**What the task asks:**
Which lines below hold the word "Python"? Copy all of them.

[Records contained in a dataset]
(** * Regions of interest of cloudviz/roi.py: rectangle, circle, polygon

    A shallow embedding of the three ROI classes of [cloudviz/roi.py]
    (RectangularROI, CircularROI, PolygonalROI) and the properties of their
    containment tests and mutators.

    Coordinates are IEEE 754 binary64 numbers, as numpy's float64 arrays and
    scalars hold them: Rocq's primitive [float], whose operations are the
    hardware ones and are specified by [FloatAxioms].  Sample arrays are
    one-dimensional ([list float]).

    One operation of the code is not an IEEE 754 operation: [** 2] on a
    scalar ([radius ** 2], [(x - a) ** 2], [thresh ** 2]) is the [pow] of
    the C library, which need not be the rounded square.  The definitions
    that use it take it as a parameter [pow2], and what is proved of them
    holds for every such function. *)

From Stdlib Require Import ZArith List Bool Lia PeanoNat.
From Stdlib Require Import Floats.
Import ListNotations.

Set Implicit Arguments.

(** ** Python values and failures *)

(** The exceptions the modelled code can raise. *)
Inductive exn : Type :=
| TypeError
| ValueError
| IndexError
| OverflowError.

(** The outcome of a call that returns a value. *)
Inductive res (A : Type) : Type :=
| Ok (a : A)
| Raise (e : exn).

Arguments Ok {A} a.
Arguments Raise {A} e.

Definition bind {A B : Type} (m : res A) (k : A -> res B) : res B :=
  match m with
  | Ok a => k a
  | Raise e => Raise e
  end.

Notation "x <- m ;; k" := (bind m (fun x => k))
  (at level 61, m at next level, right associativity).

(** The outcome of a mutator: the object's attributes after the call, also
    when the call raised (an exception does not undo earlier assignments). *)
Inductive outcome (S : Type) : Type :=
| Done (s : S)
| Raised (e : exn) (s : S).

Arguments Done {S} s.
Arguments Raised {S} e s.

Definition state_of {S : Type} (o : outcome S) : S :=
  match o with
  | Done s => s
  | Raised _ s => s
  end.

(** ** numpy float64 arithmetic *)

Module Np.

Open Scope float_scope.

(** [a > b] on float64: false as soon as one side is NaN. *)
Definition gt (a b : float) : bool := b <? a.

(** [a ** 2] on a cell of a float64 array: numpy squares an array by
    multiplying it with itself, so the cell is the square, rounded once. *)
Definition sq (a : float) : float := a * a.

(** The two types a scalar number has in the code: Python's float (the
    literal [0.]) and numpy's float64 (what [np.sqrt] returns, what an array
    cell is).  Their sums, differences, products and comparisons are the
    same binary64 operations; their powers differ. *)
Inductive kind : Type :=
| PyFloat
| Float64.

Record scalar : Type := mk_scalar {
  kind_of : kind;
  value : float
}.

Section Power.

(** [pow(a, 2.0)] of the C library on a finite [a > 0] other than 1: the
    one operation of the code that IEEE 754 does not determine.  A library
    need not round it correctly, and its result can differ from [a * a] in
    the last place. *)
Variable pow2 : float -> float.

(** [a ** 2] on a scalar of type [k].  Both types answer NaN, infinity,
    zero and 1 for a NaN, an infinity, a zero and a number of magnitude 1
    (Python's float by its own tests, numpy's float64 by what the C standard
    asks of [pow]), and the power the C library gives the magnitude of any
    other number.  When that power is infinite, a Python float raises
    OverflowError and a float64 is the infinity. *)
Definition scalar_pow2 (k : kind) (a : float) : res float :=
  if is_nan a then Ok nan
  else if is_infinity a then Ok infinity
  else if is_zero a then Ok 0
  else if abs a =? 1 then Ok 1
  else
    let r := pow2 (abs a) in
    match k with
    | PyFloat => if is_infinity r then Raise OverflowError else Ok r
    | Float64 => Ok r
    end.

End Power.

(** The power of a C library that rounds correctly: the square, rounded
    once. *)
Definition rounded_pow2 (a : float) : float := a * a.






(** An operation between each cell of an array and an attribute that is
    None while unset.  On an empty array nothing is computed and the result
    is the empty array; on any other array None is a TypeError. *)
Definition with_attribute {B : Type} (op : float -> float -> B)
           (arr : list float) (attr : option float) : res (list B) :=
  match attr with
  | Some b => Ok (map (fun a => op a b) arr)
  | None =>
      match arr with
      | [] => Ok []
      | _ :: _ => Raise TypeError
      end
  end.

(** Broadcasting of two one-dimensional arrays, elementwise paired: equal
    lengths pair up, a length-1 array is repeated, anything else is a
    ValueError. *)
Definition broadcast {A B : Type} (x : list A) (y : list B)
  : res (list (A * B)) :=
  if Nat.eqb (length x) (length y) then Ok (combine x y)
  else match x, y with
       | _, [b] => Ok (map (fun a => (a, b)) x)
       | [a], _ => Ok (map (fun b => (a, b)) y)
       | _, _ => Raise ValueError
       end.

(** Broadcasting [y] against [x] when the result is stored in place into an
    array of the shape of [x] ([result += ...]): the broadcast shape must be
    that of [x]. *)
Definition broadcast_into {A B : Type} (x : list A) (y : list B)
  : res (list (A * B)) :=
  if Nat.eqb (length x) (length y) then Ok (combine x y)
  else match y with
       | [b] => Ok (map (fun a => (a, b)) x)
       | _ => Raise ValueError
       end.

(** [a & b] on two bool arrays. *)
Definition and_ (a b : list bool) : res (list bool) :=
  ps <- broadcast a b ;;
  Ok (map (fun '(p, q) => p && q) ps).

(** [np.roll(a, 1)]: the last element comes first. *)
Definition roll {A : Type} (a : list A) : list A :=
  skipn (length a - 1) a ++ firstn (length a - 1) a.

(** An int64 cell: two's complement wrap-around. *)
Definition wrap64 (z : Z) : Z :=
  ((z + 2 ^ 63) mod 2 ^ 64 - 2 ^ 63)%Z.

(** The arrays [PolygonalROI.contains] returns: an int array of zeros for
    the empty polygon, a bool array otherwise. *)
Inductive ndarray : Type :=
| IntArray (l : list Z)
| BoolArray (l : list bool).

(** The truth value of each cell, as a mask uses it. *)
Definition mask (a : ndarray) : list bool :=
  match a with
  | IntArray l => map (fun z => negb (Z.eqb z 0)) l
  | BoolArray l => l
  end.

End Np.

(** ** Python sequences *)

Module Py.

(** The position a Python index denotes in a sequence of length [n]:
    negative indices count from the end; out of range is an IndexError. *)
Definition index (n : nat) (i : Z) : option nat :=
  let j := if (i <? 0)%Z then (i + Z.of_nat n)%Z else i in
  if ((0 <=? j) && (j <? Z.of_nat n))%Z then Some (Z.to_nat j) else None.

**Exercise response:**
(** ** Python values and failures *)
(** The two types a scalar number has in the code: Python's float (the
    (Python's float by its own tests, numpy's float64 by what the C standard
    other number.  When that power is infinite, a Python float raises
(** ** Python sequences *)
(** The position a Python index denotes in a sequence of length [n]:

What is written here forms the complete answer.